(The data)
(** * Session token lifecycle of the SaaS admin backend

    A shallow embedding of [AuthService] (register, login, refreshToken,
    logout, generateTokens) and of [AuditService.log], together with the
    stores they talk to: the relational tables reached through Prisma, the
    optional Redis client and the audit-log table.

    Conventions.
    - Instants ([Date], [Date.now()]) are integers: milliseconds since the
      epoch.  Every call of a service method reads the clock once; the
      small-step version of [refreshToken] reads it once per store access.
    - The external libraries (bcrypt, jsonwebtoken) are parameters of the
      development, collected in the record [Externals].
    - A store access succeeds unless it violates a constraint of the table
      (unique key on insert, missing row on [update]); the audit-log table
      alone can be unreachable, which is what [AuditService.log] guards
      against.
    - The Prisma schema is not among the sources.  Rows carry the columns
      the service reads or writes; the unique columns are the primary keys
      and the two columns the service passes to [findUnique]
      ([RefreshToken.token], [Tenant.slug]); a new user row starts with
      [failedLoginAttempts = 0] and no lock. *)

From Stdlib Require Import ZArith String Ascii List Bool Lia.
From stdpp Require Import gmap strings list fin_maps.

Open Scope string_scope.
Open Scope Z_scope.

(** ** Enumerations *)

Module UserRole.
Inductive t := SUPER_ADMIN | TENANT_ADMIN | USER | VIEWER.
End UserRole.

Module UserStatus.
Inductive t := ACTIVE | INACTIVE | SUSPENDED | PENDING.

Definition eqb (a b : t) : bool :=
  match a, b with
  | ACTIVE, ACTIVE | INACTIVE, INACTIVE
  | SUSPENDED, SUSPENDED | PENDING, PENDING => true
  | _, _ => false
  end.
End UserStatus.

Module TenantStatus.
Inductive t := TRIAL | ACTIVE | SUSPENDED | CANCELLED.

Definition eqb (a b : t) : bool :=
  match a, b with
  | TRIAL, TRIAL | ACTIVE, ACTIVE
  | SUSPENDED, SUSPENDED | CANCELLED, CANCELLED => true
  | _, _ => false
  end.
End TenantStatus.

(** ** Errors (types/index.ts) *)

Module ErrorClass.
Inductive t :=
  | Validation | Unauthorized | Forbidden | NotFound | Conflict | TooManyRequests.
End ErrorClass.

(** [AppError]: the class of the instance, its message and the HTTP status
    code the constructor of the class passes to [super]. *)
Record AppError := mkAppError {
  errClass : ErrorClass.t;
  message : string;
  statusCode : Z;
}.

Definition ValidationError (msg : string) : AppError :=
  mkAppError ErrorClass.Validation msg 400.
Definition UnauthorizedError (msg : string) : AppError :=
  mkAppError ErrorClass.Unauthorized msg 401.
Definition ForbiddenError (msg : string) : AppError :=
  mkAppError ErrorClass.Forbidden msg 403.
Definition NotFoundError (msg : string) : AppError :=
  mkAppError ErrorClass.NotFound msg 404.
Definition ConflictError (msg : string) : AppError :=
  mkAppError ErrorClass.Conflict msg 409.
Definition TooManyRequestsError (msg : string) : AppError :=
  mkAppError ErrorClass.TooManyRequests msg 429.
(End The data)
From the line holding "Definition ConflictError (msg" down to the last line of the records above, restate each line exactly as written.

Definition ConflictError (msg : string) : AppError :=
  mkAppError ErrorClass.Conflict msg 409.
Definition TooManyRequestsError (msg : string) : AppError :=
  mkAppError ErrorClass.TooManyRequests msg 429.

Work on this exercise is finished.